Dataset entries
BEGIN
(* ===== verification/Safety.v ===== *)
(** * What the program may send: a safety property of every run

    Whatever the store answers, and however a run ends (resolved,
    rejected, or cut by the fuel bound), every request the program sends
    goes to the configured store's Admin API with the access token, and
    is either a GET of a page of the product listing or the PUT of one
    variant's position to that variant's own URL; every delay is at
    least one second.  The proof is by the sequencing rules of
    [all_events] (Prelude), component by component. *)

From Stdlib Require Import String ZArith List Lia.
From stdpp Require Import base list strings decidable.
From S2P Require Import Prelude Catalog Http Retry Reorder Pager.
Import ListNotations.

(** The URLs the loop fetches: the first page, or a page by cursor. *)
Definition listing_url (u : string) : Prop :=
  u = first_page_url \/ exists c, u = page_info_url c.

Section Safety.
Context {env : Env}.

(** The requests the program is meant to send. *)
Definition allowed_request (rq : request) : Prop :=
  req_headers rq = default_headers /\
  ((req_method rq = GET /\ req_body rq = None /\
    exists u, req_url rq = (baseURL ++ u)%string /\ listing_url u) \/
   (req_method rq = PUT /\ exists u, req_body rq = Some u /\
    req_url rq = (baseURL ++ "variants/" ++ JsString.number_to_string (upd_id u) ++ ".json")%string)).

Definition safe_event (ev : event) : Prop :=
  match ev with
  | EvRequest rq => allowed_request rq
  | EvSleep ms => (1000 <= ms)%Z
  | EvLog _ => True
  end.

Context {σ : Type} {transport : Transport σ}.

Lemma send_safe m url b : allowed_request (mk_request m url b) -> all_events safe_event (send m url b).
Proof. intros Hrq s s' t o. rewrite send_run. intros [= _ <- _]. by constructor. Qed.

Lemma sleep_safe ms : (1000 <= ms)%Z -> all_events safe_event (sleep ms).
Proof. intros Hms s s' t o [= _ <- _]. by repeat constructor. Qed.

Lemma console_safe l : all_events safe_event (console (σ:=σ) l).
Proof. by apply all_events_emit. Qed.

#[local] Hint Resolve sleep_safe console_safe : events.

Lemma retry_safe url n d :
  listing_url url -> (1000 <= d)%Z -> all_events safe_event (retryRequest url n d).
Proof.
  intros Hu. revert d. induction n as [|n IH]; intros d Hd; cbn [retryRequest];
    (apply all_events_catch; [apply send_safe; split; [done|left; repeat split; by exists url]|]);
    intros [[r|]]; repeat case_match; auto with events.
  repeat apply all_events_bind; auto with events lia.
Qed.

Lemma update_safe id pos : all_events safe_event (updateVariantPosition id pos).
Proof.
  unfold updateVariantPosition. apply all_events_bind; [|auto with events].
  apply send_safe. split; [done|right]. split; [done|]. by eexists.
Qed.

#[local] Hint Resolve update_safe : events.

Lemma reorder_safe p : all_events safe_event (checkAndReorderVariants p).
Proof.
  unfold checkAndReorderVariants; cbv zeta. repeat case_match; auto 20 with events lia.
Qed.

Lemma next_url_listing hs u : next_url hs = Some u -> listing_url u.
Proof. unfold next_url. repeat case_match; intros [= <-]; right; by eexists. Qed.

Lemma page_loop_safe fuel url n : listing_url url -> all_events safe_event (page_loop fuel url n).
Proof.
  revert url n. induction fuel as [|fuel IH]; intros url n Hu; cbn [page_loop]; [auto with events|].
  apply all_events_bind; [apply retry_safe; [done|lia]|]. intros r.
  repeat case_match; auto using reorder_safe with events.
  all: repeat apply all_events_bind; eauto using reorder_safe, next_url_listing with events.
Qed.

(** C6 (safety of every run).  Whatever the store answers and however
    the run ends, every request [main] sends carries the access token and
    is a GET of a listing page or the PUT of a variant's position to
    [variants/<id>.json] with the same id in its body, each under the
    configured store's [baseURL]; every delay is at least 1000 ms. *)
Theorem main_sends_only_allowed fuel : all_events safe_event (main fuel).
Proof.
  unfold main, processAllProducts.
  apply all_events_catch; [|auto with events].
  apply all_events_bind; [apply page_loop_safe; by left|auto with events].
Qed.

End Safety.

(** ** Witness *)

#[local] Existing Instance demo_env.

Lemma main_sends_only_allowed_witness :
  let '(_, t, _) := @main _ _ script_transport 2 [Reply last_page] in Forall safe_event t.
Proof.
  pose proof (@main_sends_only_allowed _ _ script_transport 2 [Reply last_page]) as H.
  destruct (main 2 [Reply last_page]) as [[s' t] o] eqn:E. exact (H s' t o eq_refl).
Defined.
END
== Problem statement ==
The data is to be reproduced in full, every line intact.

== Exercise result ==
(* ===== verification/Safety.v ===== *)
(** * What the program may send: a safety property of every run

    Whatever the store answers, and however a run ends (resolved,
    rejected, or cut by the fuel bound), every request the program sends
    goes to the configured store's Admin API with the access token, and
    is either a GET of a page of the product listing or the PUT of one
    variant's position to that variant's own URL; every delay is at
    least one second.  The proof is by the sequencing rules of
    [all_events] (Prelude), component by component. *)

From Stdlib Require Import String ZArith List Lia.
From stdpp Require Import base list strings decidable.
From S2P Require Import Prelude Catalog Http Retry Reorder Pager.
Import ListNotations.

(** The URLs the loop fetches: the first page, or a page by cursor. *)
Definition listing_url (u : string) : Prop :=
  u = first_page_url \/ exists c, u = page_info_url c.

Section Safety.
Context {env : Env}.

(** The requests the program is meant to send. *)
Definition allowed_request (rq : request) : Prop :=
  req_headers rq = default_headers /\
  ((req_method rq = GET /\ req_body rq = None /\
    exists u, req_url rq = (baseURL ++ u)%string /\ listing_url u) \/
   (req_method rq = PUT /\ exists u, req_body rq = Some u /\
    req_url rq = (baseURL ++ "variants/" ++ JsString.number_to_string (upd_id u) ++ ".json")%string)).

Definition safe_event (ev : event) : Prop :=
  match ev with
  | EvRequest rq => allowed_request rq
  | EvSleep ms => (1000 <= ms)%Z
  | EvLog _ => True
  end.

Context {σ : Type} {transport : Transport σ}.

Lemma send_safe m url b : allowed_request (mk_request m url b) -> all_events safe_event (send m url b).
Proof. intros Hrq s s' t o. rewrite send_run. intros [= _ <- _]. by constructor. Qed.

Lemma sleep_safe ms : (1000 <= ms)%Z -> all_events safe_event (sleep ms).
Proof. intros Hms s s' t o [= _ <- _]. by repeat constructor. Qed.

Lemma console_safe l : all_events safe_event (console (σ:=σ) l).
Proof. by apply all_events_emit. Qed.

#[local] Hint Resolve sleep_safe console_safe : events.

Lemma retry_safe url n d :
  listing_url url -> (1000 <= d)%Z -> all_events safe_event (retryRequest url n d).
Proof.
  intros Hu. revert d. induction n as [|n IH]; intros d Hd; cbn [retryRequest];
    (apply all_events_catch; [apply send_safe; split; [done|left; repeat split; by exists url]|]);
    intros [[r|]]; repeat case_match; auto with events.
  repeat apply all_events_bind; auto with events lia.
Qed.

Lemma update_safe id pos : all_events safe_event (updateVariantPosition id pos).
Proof.
  unfold updateVariantPosition. apply all_events_bind; [|auto with events].
  apply send_safe. split; [done|right]. split; [done|]. by eexists.
Qed.

#[local] Hint Resolve update_safe : events.

Lemma reorder_safe p : all_events safe_event (checkAndReorderVariants p).
Proof.
  unfold checkAndReorderVariants; cbv zeta. repeat case_match; auto 20 with events lia.
Qed.

Lemma next_url_listing hs u : next_url hs = Some u -> listing_url u.
Proof. unfold next_url. repeat case_match; intros [= <-]; right; by eexists. Qed.

Lemma page_loop_safe fuel url n : listing_url url -> all_events safe_event (page_loop fuel url n).
Proof.
  revert url n. induction fuel as [|fuel IH]; intros url n Hu; cbn [page_loop]; [auto with events|].
  apply all_events_bind; [apply retry_safe; [done|lia]|]. intros r.
  repeat case_match; auto using reorder_safe with events.
  all: repeat apply all_events_bind; eauto using reorder_safe, next_url_listing with events.
Qed.

(** C6 (safety of every run).  Whatever the store answers and however
    the run ends, every request [main] sends carries the access token and
    is a GET of a listing page or the PUT of a variant's position to
    [variants/<id>.json] with the same id in its body, each under the
    configured store's [baseURL]; every delay is at least 1000 ms. *)
Theorem main_sends_only_allowed fuel : all_events safe_event (main fuel).
Proof.
  unfold main, processAllProducts.
  apply all_events_catch; [|auto with events].
  apply all_events_bind; [apply page_loop_safe; by left|auto with events].
Qed.

End Safety.

(** ** Witness *)

#[local] Existing Instance demo_env.

Lemma main_sends_only_allowed_witness :
  let '(_, t, _) := @main _ _ script_transport 2 [Reply last_page] in Forall safe_event t.
Proof.
  pose proof (@main_sends_only_allowed _ _ script_transport 2 [Reply last_page]) as H.
  destruct (main 2 [Reply last_page]) as [[s' t] o] eqn:E. exact (H s' t o eq_refl).
Defined.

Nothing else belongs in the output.